== Segment start ==
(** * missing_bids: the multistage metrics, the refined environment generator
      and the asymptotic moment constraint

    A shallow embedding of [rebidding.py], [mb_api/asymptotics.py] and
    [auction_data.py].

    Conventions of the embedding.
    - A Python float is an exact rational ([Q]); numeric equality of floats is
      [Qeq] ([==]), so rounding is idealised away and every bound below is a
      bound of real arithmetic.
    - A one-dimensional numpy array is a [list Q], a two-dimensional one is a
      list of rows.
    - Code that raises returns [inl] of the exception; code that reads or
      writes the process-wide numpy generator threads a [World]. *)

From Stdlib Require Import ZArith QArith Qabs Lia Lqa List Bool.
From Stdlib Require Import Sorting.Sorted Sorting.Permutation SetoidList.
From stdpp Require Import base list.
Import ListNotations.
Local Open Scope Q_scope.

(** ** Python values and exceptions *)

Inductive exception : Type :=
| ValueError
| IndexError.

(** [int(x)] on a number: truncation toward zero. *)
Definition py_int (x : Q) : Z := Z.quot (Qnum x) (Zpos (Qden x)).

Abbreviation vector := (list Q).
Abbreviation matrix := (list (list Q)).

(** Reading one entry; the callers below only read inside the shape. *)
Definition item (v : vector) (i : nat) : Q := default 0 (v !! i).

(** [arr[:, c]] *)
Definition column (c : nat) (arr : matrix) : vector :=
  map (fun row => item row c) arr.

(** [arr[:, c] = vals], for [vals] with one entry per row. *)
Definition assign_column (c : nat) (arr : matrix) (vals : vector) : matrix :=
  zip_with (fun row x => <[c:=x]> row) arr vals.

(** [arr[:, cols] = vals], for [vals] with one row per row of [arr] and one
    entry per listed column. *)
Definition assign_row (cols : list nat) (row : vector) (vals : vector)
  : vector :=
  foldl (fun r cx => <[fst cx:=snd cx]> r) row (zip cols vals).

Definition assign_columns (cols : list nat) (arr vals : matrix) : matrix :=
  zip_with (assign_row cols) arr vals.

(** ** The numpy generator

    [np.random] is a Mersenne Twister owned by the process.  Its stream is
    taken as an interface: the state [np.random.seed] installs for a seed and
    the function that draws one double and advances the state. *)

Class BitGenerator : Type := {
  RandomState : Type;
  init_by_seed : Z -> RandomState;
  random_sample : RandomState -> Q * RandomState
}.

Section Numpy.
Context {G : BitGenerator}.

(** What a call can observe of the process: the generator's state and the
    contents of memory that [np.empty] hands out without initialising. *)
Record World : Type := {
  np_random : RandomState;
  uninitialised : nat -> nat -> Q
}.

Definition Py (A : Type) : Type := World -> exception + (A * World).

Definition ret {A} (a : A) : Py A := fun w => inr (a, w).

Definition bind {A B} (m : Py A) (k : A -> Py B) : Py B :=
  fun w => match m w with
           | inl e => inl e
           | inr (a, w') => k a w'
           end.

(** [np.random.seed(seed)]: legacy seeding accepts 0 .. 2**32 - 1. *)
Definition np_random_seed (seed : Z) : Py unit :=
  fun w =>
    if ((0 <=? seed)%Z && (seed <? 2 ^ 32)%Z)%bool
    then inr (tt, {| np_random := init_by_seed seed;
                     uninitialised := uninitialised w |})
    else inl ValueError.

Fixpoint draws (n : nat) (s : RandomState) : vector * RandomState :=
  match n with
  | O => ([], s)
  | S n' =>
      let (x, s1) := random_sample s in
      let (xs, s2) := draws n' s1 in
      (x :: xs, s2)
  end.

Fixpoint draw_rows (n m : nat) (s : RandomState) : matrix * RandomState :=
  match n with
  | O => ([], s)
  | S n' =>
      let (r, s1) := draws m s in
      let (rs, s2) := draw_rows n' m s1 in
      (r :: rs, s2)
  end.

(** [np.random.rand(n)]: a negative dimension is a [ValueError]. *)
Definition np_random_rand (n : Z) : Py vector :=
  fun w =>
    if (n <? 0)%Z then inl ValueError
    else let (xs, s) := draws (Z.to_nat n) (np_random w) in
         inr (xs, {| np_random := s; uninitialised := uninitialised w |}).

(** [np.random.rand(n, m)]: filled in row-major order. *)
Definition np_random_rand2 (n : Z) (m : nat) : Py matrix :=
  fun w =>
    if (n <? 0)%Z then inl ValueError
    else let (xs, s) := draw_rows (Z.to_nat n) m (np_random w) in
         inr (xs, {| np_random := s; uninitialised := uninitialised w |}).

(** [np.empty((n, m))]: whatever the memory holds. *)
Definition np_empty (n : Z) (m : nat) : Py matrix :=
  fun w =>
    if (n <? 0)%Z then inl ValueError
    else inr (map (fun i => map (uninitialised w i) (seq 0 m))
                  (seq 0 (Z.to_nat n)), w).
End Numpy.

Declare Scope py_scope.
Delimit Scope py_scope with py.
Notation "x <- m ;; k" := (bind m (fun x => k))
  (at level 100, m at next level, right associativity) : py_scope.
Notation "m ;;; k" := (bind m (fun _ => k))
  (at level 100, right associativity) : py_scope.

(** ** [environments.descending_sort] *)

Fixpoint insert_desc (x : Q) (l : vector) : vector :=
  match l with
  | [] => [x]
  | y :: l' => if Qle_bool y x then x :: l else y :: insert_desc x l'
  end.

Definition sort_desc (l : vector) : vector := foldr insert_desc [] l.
== Segment end ==
== Segment start ==
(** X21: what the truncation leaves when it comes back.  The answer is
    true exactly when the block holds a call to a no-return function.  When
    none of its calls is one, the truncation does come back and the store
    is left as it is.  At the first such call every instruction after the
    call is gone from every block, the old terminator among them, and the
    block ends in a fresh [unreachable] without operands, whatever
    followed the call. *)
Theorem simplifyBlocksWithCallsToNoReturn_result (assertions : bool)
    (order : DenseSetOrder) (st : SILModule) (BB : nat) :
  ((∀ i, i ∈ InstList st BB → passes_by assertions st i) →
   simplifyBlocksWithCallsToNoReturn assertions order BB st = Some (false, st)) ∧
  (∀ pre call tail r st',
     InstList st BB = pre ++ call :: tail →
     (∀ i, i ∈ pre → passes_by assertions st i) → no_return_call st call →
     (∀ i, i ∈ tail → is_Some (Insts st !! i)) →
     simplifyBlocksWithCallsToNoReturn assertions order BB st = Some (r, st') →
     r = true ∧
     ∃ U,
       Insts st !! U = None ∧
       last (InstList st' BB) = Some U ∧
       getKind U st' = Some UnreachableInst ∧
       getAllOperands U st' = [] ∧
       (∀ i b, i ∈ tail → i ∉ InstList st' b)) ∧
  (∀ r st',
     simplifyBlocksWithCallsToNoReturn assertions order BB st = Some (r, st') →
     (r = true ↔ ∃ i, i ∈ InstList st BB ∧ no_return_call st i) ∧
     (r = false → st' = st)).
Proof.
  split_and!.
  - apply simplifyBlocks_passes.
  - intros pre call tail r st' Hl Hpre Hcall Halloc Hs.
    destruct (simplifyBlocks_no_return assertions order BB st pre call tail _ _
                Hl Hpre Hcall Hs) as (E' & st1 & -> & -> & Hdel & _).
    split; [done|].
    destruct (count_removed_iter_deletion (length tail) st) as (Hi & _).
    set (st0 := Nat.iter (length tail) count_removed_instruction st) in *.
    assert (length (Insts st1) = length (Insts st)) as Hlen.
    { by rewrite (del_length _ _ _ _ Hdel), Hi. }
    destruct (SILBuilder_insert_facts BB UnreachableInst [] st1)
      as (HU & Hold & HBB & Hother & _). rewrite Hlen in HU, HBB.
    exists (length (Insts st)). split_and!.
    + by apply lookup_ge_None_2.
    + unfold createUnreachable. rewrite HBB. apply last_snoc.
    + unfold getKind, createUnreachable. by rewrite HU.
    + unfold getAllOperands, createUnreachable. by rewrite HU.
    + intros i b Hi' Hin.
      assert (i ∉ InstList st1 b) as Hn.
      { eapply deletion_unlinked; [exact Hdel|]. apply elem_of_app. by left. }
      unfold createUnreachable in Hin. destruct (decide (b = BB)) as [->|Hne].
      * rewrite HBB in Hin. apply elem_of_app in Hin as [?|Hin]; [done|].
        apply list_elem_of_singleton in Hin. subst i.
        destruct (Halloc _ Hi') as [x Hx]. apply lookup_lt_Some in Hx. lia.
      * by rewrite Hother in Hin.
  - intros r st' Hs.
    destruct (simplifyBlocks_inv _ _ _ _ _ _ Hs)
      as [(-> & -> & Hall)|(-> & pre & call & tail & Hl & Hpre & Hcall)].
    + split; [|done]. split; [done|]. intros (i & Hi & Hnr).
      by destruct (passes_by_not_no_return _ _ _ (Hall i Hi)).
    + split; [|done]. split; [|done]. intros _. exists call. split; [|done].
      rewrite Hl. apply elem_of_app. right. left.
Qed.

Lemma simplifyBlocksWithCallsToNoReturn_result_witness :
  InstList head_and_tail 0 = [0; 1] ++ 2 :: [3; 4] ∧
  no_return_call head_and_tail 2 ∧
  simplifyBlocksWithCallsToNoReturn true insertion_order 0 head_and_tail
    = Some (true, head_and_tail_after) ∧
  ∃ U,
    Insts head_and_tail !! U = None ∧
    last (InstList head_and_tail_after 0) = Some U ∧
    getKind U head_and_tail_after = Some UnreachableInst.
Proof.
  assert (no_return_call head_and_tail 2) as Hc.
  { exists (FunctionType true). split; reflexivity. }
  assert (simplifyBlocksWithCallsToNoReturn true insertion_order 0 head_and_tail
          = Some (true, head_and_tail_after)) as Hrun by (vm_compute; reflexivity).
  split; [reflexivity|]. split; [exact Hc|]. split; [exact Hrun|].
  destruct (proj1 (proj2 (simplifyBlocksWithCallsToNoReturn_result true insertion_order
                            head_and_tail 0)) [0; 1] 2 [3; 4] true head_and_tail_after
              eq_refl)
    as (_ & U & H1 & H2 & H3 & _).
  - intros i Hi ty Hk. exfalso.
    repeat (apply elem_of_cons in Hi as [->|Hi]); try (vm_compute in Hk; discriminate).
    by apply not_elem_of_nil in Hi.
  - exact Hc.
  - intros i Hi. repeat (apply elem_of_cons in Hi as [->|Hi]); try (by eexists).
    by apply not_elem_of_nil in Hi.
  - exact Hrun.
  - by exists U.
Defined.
== Segment end ==
Exercise directions ::
Your answer should be the lines above, from the line containing "foldl (fun r" up to and including the line containing "the function that", reproduced exactly and with nothing else.

Written answer ::
  foldl (fun r cx => <[fst cx:=snd cx]> r) row (zip cols vals).

Definition assign_columns (cols : list nat) (arr vals : matrix) : matrix :=
  zip_with (assign_row cols) arr vals.

(** ** The numpy generator

    [np.random] is a Mersenne Twister owned by the process.  Its stream is
    taken as an interface: the state [np.random.seed] installs for a seed and
    the function that draws one double and advances the state. *)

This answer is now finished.